La CCJA s’est déclarée incompétente d’office pour connaître d’une décision statuant sur l’exequatur d’une sentence arbitrale rendue en Suisse, et dont l’exequatur est sollicité au Mali.
CCJA, 1re ch., 1er févr. 2024, no 029/2024
Suivant deux contrats de vente d’engrais signés en 2017, entre les sociétés GNOUMANI-SA et VERTIQAL AG-SA, cette dernière a expédié à sa cocontractante les cargaisons débarquées aux ports de Lomé et d’Abidjan. Sur le fondement de la clause compromissoire contenue dans les contrats, la société VERTIQAL AG-SA a engagé une procédure d’arbitrage pour obtenir le remboursement des surestaries supportées et occasionnées par les retards de déchargement des bateaux.

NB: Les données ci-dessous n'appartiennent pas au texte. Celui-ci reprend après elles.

(** The loop ends, and what it found is the resolved row once the variables on
    cycles are left open too. *)
Lemma chase_ok stack : (forall x, x ∈ stack <-> x ∈ start) ->
  exists r, chase (chase_fuel subst stack) subst keep stack ∅ b0 [] = Done r
    /\ match r with
       | Some (bits, open, visited) =>
           (forall x, x ∈ visited <-> reached start x)
           /\ forall vs, (forall x, x ∈ vs <-> x ∈ open \/ x ∈ visited /\ (x ∉ keep) /\ on_cycle subst x) ->
                resolved_to b0 start (Resolved bits (sort_dedup vs))
       | None => resolved_to b0 start Unknown
       end.
Proof.
  intros Hst. destruct (chase_loop_ok (chase_fuel subst stack) stack ∅ b0 []) as (r & Hr & HI).
  - by apply chase_inv_start.
  - unfold chase_cost, chase_fuel, cycle_fuel. by rewrite difference_empty_L.
  - exists r. split; [done|]. destruct r as [[[bits open] visited]|]; [|done].
    pose proof (chase_done visited bits open) as Hd. split; [intros x; by apply Hd|].
    intros vs Hvs. destruct (sort_dedup_spec vs) as [Hsort Hin]. destruct HI as [H1 H2 H3 H4 H5 H6 H7 H8] eqn:HIe.
    split; [by split|]. split; [|split].
    + intros x Hx. apply H5. by apply Hd.
    + intros c. rewrite H7. setoid_rewrite <-(Hd _ HI). done.
    + intros x. rewrite Hin, Hvs, H8, <-(Hd x HI). destruct (decide (x ∈ keep)); tauto.
Qed.
End Meaning.
(* ===== verification/Infer.v ===== *)
(** Unification of types ([kryos-types/src/infer.rs]): resolving with a node
    budget, the occurs check, [unify] and the defaulting of variables. *)

From S2P Require Import Prelude Machine Utf8 Text Token Capability CapRow Ty CapVars.

#[local] Open Scope N_scope.

(** The closures [signed_rank] and [unsigned_rank] of [is_int_widening]. *)
Definition signed_rank (t : Ty) : option N :=
  match t with
  | Ty_I8 => Some 0 | Ty_I16 => Some 1 | Ty_I32 => Some 2 | Ty_I64 | Ty_ISize => Some 3 | Ty_I128 => Some 4
  | _ => None
  end.

Definition unsigned_rank (t : Ty) : option N :=
  match t with
  | Ty_U8 => Some 0 | Ty_U16 => Some 1 | Ty_U32 | Ty_USize => Some 2 | Ty_U64 => Some 3 | Ty_U128 => Some 4
  | _ => None
  end.

Definition is_int_widening (from to : Ty) : bool :=
  match to, from with
  | Ty_I64, (Ty_U8 | Ty_U16 | Ty_U32 | Ty_U64 | Ty_U128 | Ty_USize) => true
  | _, _ =>
      match signed_rank from, signed_rank to with
      | Some f, Some t => f <? t
      | _, _ =>
          match unsigned_rank from, unsigned_rank to with
          | Some f, Some t => f <? t
          | _, _ => false
          end
      end
  end.

Definition MAX_RESOLVE_NODES : nat := 4096.

(* ------------------------------------------------------------------ *)
(** ** Resolving                                                       *)
(* ------------------------------------------------------------------ *)

(** A list of types under one budget. *)
Definition map_budget (f : Ty -> nat -> option (Ty * nat)) : list Ty -> nat -> option (list Ty * nat) :=
  fix go l budget :=
    match l with
    | [] => Some ([], budget)
    | t :: l => '(t, budget) ← f t budget; '(l, budget) ← go l budget; Some (t :: l, budget)
    end.

Section Resolve.
Context (subst : gmap N Ty).

(** [budget] is the [&mut usize]; every call takes one from it before it calls
    itself, so [fuel] is enough from the start when it is at least the budget. *)
Fixpoint resolve_bounded (fuel : nat) (ty : Ty) (budget : nat) : option (Ty * nat) :=
  match fuel, budget with
  | S fuel, S budget =>
      match ty with
      | Ty_Var id =>
          match subst !! id with
          | Some resolved => resolve_bounded fuel resolved budget
          | None => Some (ty, budget)
          end
      | Ty_Array t n => '(t, budget) ← resolve_bounded fuel t budget; Some (Ty_Array t n, budget)
      | Ty_Tuple ts => '(ts, budget) ← map_budget (resolve_bounded fuel) ts budget; Some (Ty_Tuple ts, budget)
      | Ty_Map k v =>
          '(k, budget) ← resolve_bounded fuel k budget;
          '(v, budget) ← resolve_bounded fuel v budget;
          Some (Ty_Map k v, budget)
      | Ty_Set t => '(t, budget) ← resolve_bounded fuel t budget; Some (Ty_Set t, budget)
      | Ty_Option t => '(t, budget) ← resolve_bounded fuel t budget; Some (Ty_Option t, budget)
      | Ty_Result o r =>
          '(o, budget) ← resolve_bounded fuel o budget;
          '(r, budget) ← resolve_bounded fuel r budget;
          Some (Ty_Result o r, budget)
      | Ty_Struct n gs => '(gs, budget) ← map_budget (resolve_bounded fuel) gs budget; Some (Ty_Struct n gs, budget)
      | Ty_Enum n gs => '(gs, budget) ← map_budget (resolve_bounded fuel) gs budget; Some (Ty_Enum n gs, budget)
      | Ty_Function ps r c =>
          '(ps, budget) ← map_budget (resolve_bounded fuel) ps budget;
          '(r, budget) ← resolve_bounded fuel r budget;
          Some (Ty_Function ps r c, budget)
      | Ty_Reference t m => '(t, budget) ← resolve_bounded fuel t budget; Some (Ty_Reference t m, budget)
      | Ty_Shared t => '(t, budget) ← resolve_bounded fuel t budget; Some (Ty_Shared t, budget)
      | Ty_Weak t => '(t, budget) ← resolve_bounded fuel t budget; Some (Ty_Weak t, budget)
      | Ty_Pointer t m => '(t, budget) ← resolve_bounded fuel t budget; Some (Ty_Pointer t m, budget)
      | _ => Some (ty, budget)
      end
  | _, _ => None
  end.

(** The abort is a [Panic]. *)
Definition resolve (ty : Ty) : res Ty :=
  match resolve_bounded MAX_RESOLVE_NODES ty MAX_RESOLVE_NODES with
  | Some (resolved, _) => Done resolved
  | None => Panic
  end.

(** [any] over a list with a computation that may abort. *)
Definition any_res {A} (f : A -> res bool) : list A -> res bool :=
  fix go l := match l with [] => Done false | a :: l => b ← f a; if (b : bool) then Done true else go l end.

(** [fuel] bounds the depth of the type. *)
Fixpoint occurs_in (fuel : nat) (id : N) (ty : Ty) : res bool :=
  match fuel with
  | O => OutOfFuel
  | S fuel =>
      ty ← resolve ty;
      match ty with
      | Ty_Var other_id => Done (other_id =? id)
      | ty => any_res (occurs_in fuel id) (children ty)
      end
  end.
End Resolve.

(* ------------------------------------------------------------------ *)
(** ** Unification                                                     *)
(* ------------------------------------------------------------------ *)

(** What [unify] returns, and the state it leaves behind in either case. *)
Abbreviation unify_res := (res (option TypeDiag * InferenceEngine)).

Definition ok (e : InferenceEngine) : unify_res := Done (None, e).
Definition err (d : TypeDiag) (e : InferenceEngine) : unify_res := Done (Some d, e).

(** The [?] operator. *)
Definition and_then (m : unify_res) (k : InferenceEngine -> unify_res) : unify_res :=
  '(d, e) ← m; match d with Some d => err d e | None => k e end.

(** [for (t1, t2) in e1.iter().zip(e2.iter())] *)
Fixpoint unify_pairs (rec : InferenceEngine -> Ty -> Ty -> unify_res) (l1 l2 : list Ty) (e : InferenceEngine) : unify_res :=
  match l1, l2 with
  | t1 :: l1, t2 :: l2 => and_then (rec e t1 t2) (unify_pairs rec l1 l2)
  | _, _ => ok e
  end.

Definition is_opaque (params : list Ty) (ret : Ty) : bool :=
  match params, ret with [Ty_Error], Ty_Error => true | _, _ => false end.

Definition result_name : str := bytes "Result".
Definition option_name : str := bytes "Option".

Section Unify.
Context (hash_order : gset CapVarId -> list CapVarId).

(** The arms that bind a variable. *)
Definition bind_var (e : InferenceEngine) (id : N) (ty : Ty) : unify_res :=
  occurs ← occurs_in (substitutions e) (S MAX_RESOLVE_NODES) id ty;
  if (occurs : bool) then err (D_InfiniteType id ty) e
  else
    match check_var_bounds e id ty with
    | inl d => err d e
    | inr e =>
        '(ty, e) ← generalize_rows true e ty;
        ok (set_substitutions (<[id := ty]> (substitutions e)) e)
    end.

Definition mismatch (e : InferenceEngine) (a b : Ty) : unify_res := err (D_Mismatch a b) e.

(** The last arms, which look at no sub-type. *)
Definition unify_leaf (e : InferenceEngine) (a b : Ty) : unify_res :=
  match a, b with
  | Ty_Struct sname _, Ty_DynTrait trait_name | Ty_DynTrait trait_name, Ty_Struct sname _ =>
      if implements_trait e sname trait_name then ok e else err (D_MissingImpl trait_name sname) e
  | _, _ =>
      let same_trait := match a, b with Ty_DynTrait t1, Ty_DynTrait t2 => bool_decide (t1 = t2) | _, _ => false end in
      let never := match a, b with Ty_Never, _ | _, Ty_Never => true | _, _ => false end in
      let pointer_sized := match a, b with
        | (Ty_USize | Ty_ISize), _ => is_integer b
        | _, (Ty_USize | Ty_ISize) => is_integer a
        | _, _ => false
        end in
      if same_trait || never || is_int_widening a b || is_int_widening b a || pointer_sized then ok e
      else mismatch e a b
  end.

(** Two function types: parameters contravariant, then the result, then the rows. *)
Definition unify_function (rec : InferenceEngine -> Ty -> Ty -> unify_res) (e : InferenceEngine)
    (p1 : list Ty) (r1 : Ty) (c1 : CapRow) (p2 : list Ty) (r2 : Ty) (c2 : CapRow) : unify_res :=
  if is_opaque p1 r1 || is_opaque p2 r2 then ok e
  else if negb (Nat.eqb (length p1) (length p2)) then err (D_ParameterCount (length p1) (length p2)) e
  else
    let outer_contravariant := contravariant e in
    '(param_result, e) ← unify_pairs rec p1 p2 (set_contravariant (negb outer_contravariant) e);
    let e := set_contravariant outer_contravariant e in
    match param_result with
    | Some d => err d e
    | None =>
        and_then (rec e r1 r2) (fun e =>
          e ← (if outer_contravariant then unify_rows hash_order e c2 c1 else unify_rows hash_order e c1 c2); ok e)
    end.

(** The [match] of [unify], on resolved types. *)
Definition unify_resolved (rec : InferenceEngine -> Ty -> Ty -> unify_res) (e : InferenceEngine) (a b : Ty) : unify_res :=
  if is_error a || is_error b then ok e
  else if bool_decide (a = b) then ok e
  else
    match a, b with
    | Ty_Var id, _ => bind_var e id b
    | _, Ty_Var id => bind_var e id a
    | Ty_Array e1 _, Ty_Array e2 _ => rec e e1 e2
    | Ty_Tuple l1, Ty_Tuple l2 =>
        if negb (Nat.eqb (length l1) (length l2)) then err (D_TupleLength (length l1) (length l2)) e
        else unify_pairs rec l1 l2 e
    | Ty_Map k1 v1, Ty_Map k2 v2 => and_then (rec e k1 k2) (fun e => rec e v1 v2)
    | Ty_Set e1, Ty_Set e2 => rec e e1 e2
    | Ty_Option i1, Ty_Option i2 => rec e i1 i2
    | Ty_Result o1 e1, Ty_Result o2 e2 => and_then (rec e o1 o2) (fun e => rec e e1 e2)
    | Ty_Result o r, Ty_Enum name gs | Ty_Enum name gs, Ty_Result o r =>
        if bool_decide (name = result_name) then
          match gs with
          | [g0; g1] => and_then (rec e o g0) (fun e => rec e r g1)
          | _ => ok e
          end
        else unify_leaf e a b
    | Ty_Option i, Ty_Enum name gs | Ty_Enum name gs, Ty_Option i =>
        if bool_decide (name = option_name) then match gs with [g0] => rec e i g0 | _ => ok e end
        else unify_leaf e a b
    | Ty_Enum n1 g1, Ty_Enum n2 g2 =>
        if bool_decide (n1 = n2) && (bool_decide (n1 = result_name) || bool_decide (n1 = option_name))
           && negb (Nat.eqb (length g1) (length g2)) && (Nat.eqb (length g1) 0 || Nat.eqb (length g2) 0)
        then ok e
        else if bool_decide (n1 = n2) && Nat.eqb (length g1) (length g2) then unify_pairs rec g1 g2 e
        else unify_leaf e a b
    | Ty_Struct n1 g1, Ty_Struct n2 g2 =>
        if bool_decide (n1 = n2) && Nat.eqb (length g1) (length g2) then unify_pairs rec g1 g2 e
        else unify_leaf e a b
    | Ty_Function p1 r1 c1, Ty_Function p2 r2 c2 => unify_function rec e p1 r1 c1 p2 r2 c2
    | Ty_Reference i1 m1, Ty_Reference i2 m2 => if bool_decide (m1 = m2) then rec e i1 i2 else unify_leaf e a b
    | Ty_Shared i1, Ty_Shared i2 => rec e i1 i2
    | Ty_Weak i1, Ty_Weak i2 => rec e i1 i2
    | Ty_Pointer i1 m1, Ty_Pointer i2 m2 => if bool_decide (m1 = m2) then rec e i1 i2 else unify_leaf e a b
    | _, _ => unify_leaf e a b
    end.

Fixpoint unify (fuel : nat) (e : InferenceEngine) (a b : Ty) : unify_res :=
  match fuel with
  | O => OutOfFuel
  | S fuel =>
      a ← resolve (substitutions e) a;
      b ← resolve (substitutions e) b;
      unify_resolved (unify fuel) e a b
  end.

(** [literal_slot_type] *)
Definition literal_slot_type (e : InferenceEngine) (first : Ty) : res (Ty * InferenceEngine) :=
  resolved ← resolve (substitutions e) first;
  if negb (type_has_fn resolved) then Done (first, e) else generalize_rows false e resolved.

Definition freeze_rows_of (e : InferenceEngine) (tys : list Ty) : res (list CapVarId * InferenceEngine) :=
  resolved ← mapM (resolve (substitutions e)) tys;
  Done (freeze_vars e (flat_map row_vars_in resolved)).
End Unify.

(** [filter] over the ids of [default_numeric_vars]. *)
Fixpoint unresolved_vars (subst : gmap N Ty) (ids : list N) : res (list N) :=
  match ids with
  | [] => Done []
  | id :: ids =>
      resolved ← resolve subst (Ty_Var id);
      rest ← unresolved_vars subst ids;
      Done (match resolved with Ty_Var _ => id :: rest | _ => rest end)
  end.

(** [entry(id).or_insert(Type::Error)] *)
Definition or_insert_error (subst : gmap N Ty) (id : N) : gmap N Ty :=
  match subst !! id with Some _ => subst | None => <[id := Ty_Error]> subst end.

Definition default_numeric_vars (e : InferenceEngine) : res InferenceEngine :=
  unresolved ← unresolved_vars (substitutions e) (map N.of_nat (seq 0 (N.to_nat (next_var e))));
  Done (set_substitutions (foldl or_insert_error (substitutions e) unresolved) e).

Dans la sentence arbitrale rendue en 2019, le tribunal arbitral constitué sous l’égide de la Cour internationale d’arbitrage de la CCI a condamné la société GNOUMANI-SA au paiement des surestaries réclamées, outre les frais et intérêts. La demande d’exequatur de ladite sentence introduite par la société VERTIQAL AG-SA a été rejetée par le tribunal de commerce de Bamako. L’arrêt de la cour d’appel ayant confirmé le jugement du 6 novembre 2019, la société VERTIQAL AG-SA s’est pourvue en cassation devant la Cour suprême du Mali qui, se fondant sur l’article 15 du Traité de l’OHADA, a renvoyé l’affaire devant la CCJA.